* _INSTRUCTIONS FOR THE TASK_
Lines outside the range are not wanted. Give again exactly the lines between the line holding "(** The methods take steps of this kind. *)" and the line holding "Err _) => None end", inclusive, from the listing below.

•••

(** The methods of the handle: the message goes into the channel of the task, unless the task has
    ended; the response is read from the channel of the request, whose sender may have been
    dropped.  The errors are the messages of a [TransitionErr]. *)
Inductive ActorErr := ActorTerminated | NoResponse.

Definition send (this : Txid) (message : ContractActorMessage) (w : World) : World * result ActorErr unit :=
  match actors w !! this with
  | Some a =>
      if running a && held a then
        (with_actor this (mkActor (actor_csm a) (inbox a ++ [message]) true true (persisting a)) w, Ok tt)
      else (w, Err ActorTerminated)
  | None => (w, Err ActorTerminated)
  end.

Definition receive (channel : Channel) (w : World) : option Response :=
  head (omap (λ e : Txid * Reply,
    match e.2 with Resolve to r => if decide (to = channel) then Some r else None | SendDuties _ _ _ => None end)
    (replies w)).

Definition process_event (this : Txid) (event : ContractEvent) (channel : Channel) :=
  send this (ProcessEvent (Some (mkReq event channel)) None None).
Definition process_event_async (this : Txid) (event : ContractEvent) (duty_response_sender : Channel) :=
  send this (ProcessEvent None (Some duty_response_sender) (Some event)).
Definition get_state (this : Txid) (channel : Channel) := send this (GetState (mkReq tt channel)).
Definition get_config (this : Txid) (channel : Channel) := send this (GetConfig (mkReq tt channel)).
Definition get_pog_cache (this : Txid) (channel : Channel) := send this (GetPogCache (mkReq tt channel)).
Definition actor_transaction_filter (this : Txid) (tx : Transaction) (channel : Channel) :=
  send this (TransactionFilter (mkReq tx channel)).
Definition actor_claim_txids (this : Txid) (channel : Channel) := send this (GetClaimTxids (mkReq tt channel)).
Definition actor_deposit_request_txid (this : Txid) (channel : Channel) :=
  send this (GetDepositRequestTxid (mkReq tt channel)).
Definition actor_withdrawal_request_txid (this : Txid) (channel : Channel) :=
  send this (GetWithdrawalRequestTxid (mkReq tt channel)).
Definition actor_withdrawal_fulfillment_txid (this : Txid) (channel : Channel) :=
  send this (GetWithdrawalFulfillmentTxid (mkReq tt channel)).
Definition actor_clear_pog_cache (this : Txid) := send this ClearPogCache.

(** Terminating takes the handle, whether the message can still be sent or not. *)
Definition terminate (this : Txid) (w : World) : World :=
  let w := (send this Terminate w).1 in
  match actors w !! this with
  | Some a => with_actor this (mkActor (actor_csm a) (inbox a) (running a) false (persisting a)) w
  | None => w
  end.

Inductive Label := Send (this : Txid) (message : ContractActorMessage) | Turn (this : Txid)
| Persist (this : Txid) (stored : bool) | Crash (this : Txid) | DropHandle (this : Txid) | Finish (this : Txid).

(** The world after a step of the loop, and after the database has answered. *)
Definition took (this : Txid) (a : Actor) (rest : list ContractActorMessage) (csm : ContractSM) (progress : Progress)
    (w : World) : World :=
  match progress with
  | Answered sent goes_on => mkWorld
      (<[this := mkActor csm (if goes_on : bool then rest else []) goes_on (held a) None]> (actors w))
      (database w) (replies w ++ (pair this <$> sent))
  | Persisting sent => with_actor this (mkActor csm rest true (held a) (Some sent)) w
  end.
Definition persisted (this : Txid) (a : Actor) (sent : list Reply) (database' : Pool (list ContractRow)) (w : World) : World :=
  mkWorld (<[this := mkActor (actor_csm a) (inbox a) true (held a) None]> (actors w)) database'
    (replies w ++ (pair this <$> sent)).

(** A client sends a message, which fails once the task has ended; a task takes a message, or
    panics over it; the database answers a task, with an error or not; a handle is dropped; and a
    task ends when its channel is closed and empty.  Attempts to store a contract that fail leave the
    tables as they are, so that all attempts together are one step, at the last of them.  The messages
    that a task leaves behind are dropped, with the requests in them. *)
Inductive world_step (w : World) : Label → World → Prop :=
| step_send this a message :
    actors w !! this = Some a → running a = true → held a = true →
    world_step w (Send this message)
      (with_actor this (mkActor (actor_csm a) (inbox a ++ [message]) true true (persisting a)) w)
| step_turn this a message rest csm progress :
    actors w !! this = Some a → running a = true → persisting a = None → inbox a = message :: rest →
    actor_turn this message (actor_csm a) = Val (csm, progress) →
    world_step w (Turn this) (took this a rest csm progress w)
| step_persist this a sent database' r :
    actors w !! this = Some a → running a = true → persisting a = Some sent →
    persist_state (actor_csm a) (database w) = (database', r) →
    world_step w (Persist this (is_ok r)) (persisted this a sent database' w)
| step_crash this a message rest :
    actors w !! this = Some a → running a = true → persisting a = None → inbox a = message :: rest →
    actor_turn this message (actor_csm a) = Panic →
    world_step w (Crash this) (with_actor this (mkActor (actor_csm a) [] false (held a) None) w)
| step_drop this a :
    actors w !! this = Some a →
    world_step w (DropHandle this) (with_actor this (mkActor (actor_csm a) (inbox a) (running a) false (persisting a)) w)
| step_finish this a :
    actors w !! this = Some a → running a = true → persisting a = None → inbox a = [] → held a = false →
    world_step w (Finish this) (with_actor this (mkActor (actor_csm a) [] false false None) w).

Inductive world_steps (w : World) : list Label → World → Prop :=
| steps_nil : world_steps w [] w
| steps_snoc trace w' label w'' :
    world_steps w trace w' → world_step w' label w'' → world_steps w (trace ++ [label]) w''.

(** The methods take steps of this kind. *)
Lemma send_steps this message w w' r :
  send this message w = (w', r) →
  match r with
  | Ok _ => world_step w (Send this message) w'
  | Err _ => w' = w ∧ ∀ a, actors w !! this = Some a → running a = false ∨ held a = false
  end.
Proof.
  unfold send. destruct (actors w !! this) as [a|] eqn:Ha; [|by intros [= <- <-]].
  destruct (running a) eqn:Hr, (held a) eqn:Hh; cbn; intros [= <- <-]; try (split; [done|]; intros ? [= <-]; auto).
  by apply step_send.
Qed.

(** The steps, as a function of the label. *)
Definition exec (w : World) (label : Label) : option World :=
  match label with
  | Send this message => match send this message w with (w', Ok _) => Some w' | (_, Err _) => None end
  | DropHandle this =>
      a ← actors w !! this; Some (with_actor this (mkActor (actor_csm a) (inbox a) (running a) false (persisting a)) w)
  | Turn this =>
      a ← actors w !! this;
      match running a, persisting a, inbox a with
      | true, None, message :: rest =>
          match actor_turn this message (actor_csm a) with
          | Val (csm, progress) => Some (took this a rest csm progress w)
          | Panic => None
          end
      | _, _, _ => None
      end
  | Persist this stored =>
      a ← actors w !! this;
      match running a, persisting a with
      | true, Some sent =>
          let '(database', r) := persist_state (actor_csm a) (database w) in
          if decide (is_ok r = stored) then Some (persisted this a sent database' w) else None
      | _, _ => None
      end
  | Crash this =>
      a ← actors w !! this;
      match running a, persisting a, inbox a with
      | true, None, message :: _ =>
          match actor_turn this message (actor_csm a) with
          | Val _ => None
          | Panic => Some (with_actor this (mkActor (actor_csm a) [] false (held a) None) w)
          end
      | _, _, _ => None
      end
  | Finish this =>
      a ← actors w !! this;
      match running a, persisting a, inbox a, held a with
      | true, None, [], false => Some (with_actor this (mkActor (actor_csm a) [] false false None) w)
      | _, _, _, _ => None
      end
  end.
(** The message of the call. *)
Definition message_of (call : Call) : ClientMessage :=
  match call with
  | CallSign target digest tweak => CSchnorrSignerSign target digest (hash_bytes <$> tweak)
  | CallSignNoTweak target digest => CSchnorrSignerSignNoTweak target digest
  | CallPubkey target => CSchnorrSignerPubkey target
  | CallP2PSecretKey => CP2PSecretKey
  | CallPubNonce params => CMusig2GetPubNonce (serialize_params params)
  | CallPartialSig params aggnonce message =>
      CMusig2GetOurPartialSig (serialize_params params) (agg_nonce_serialize aggnonce) message
  | Call128SecretKey txid vout index => CWotsGet128SecretKey (specifier txid vout index)
  | Call256SecretKey txid vout index => CWotsGet256SecretKey (specifier txid vout index)
  | Call128PublicKey txid vout index => CWotsGet128PublicKey (specifier txid vout index)
  | Call256PublicKey txid vout index => CWotsGet256PublicKey (specifier txid vout index)
  | Call128Signature txid vout index msg => CWotsGet128Signature (specifier txid vout index) msg
  | Call256Signature txid vout index msg => CWotsGet256Signature (specifier txid vout index) msg
  | CallPreimg txid vout index => CStakeChainGetPreimage (hash_bytes txid) vout index
  end.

•••

* _SOLUTION_
(** The methods take steps of this kind. *)
Lemma send_steps this message w w' r :
  send this message w = (w', r) →
  match r with
  | Ok _ => world_step w (Send this message) w'
  | Err _ => w' = w ∧ ∀ a, actors w !! this = Some a → running a = false ∨ held a = false
  end.
Proof.
  unfold send. destruct (actors w !! this) as [a|] eqn:Ha; [|by intros [= <- <-]].
  destruct (running a) eqn:Hr, (held a) eqn:Hh; cbn; intros [= <- <-]; try (split; [done|]; intros ? [= <-]; auto).
  by apply step_send.
Qed.

(** The steps, as a function of the label. *)
Definition exec (w : World) (label : Label) : option World :=
  match label with
  | Send this message => match send this message w with (w', Ok _) => Some w' | (_, Err _) => None end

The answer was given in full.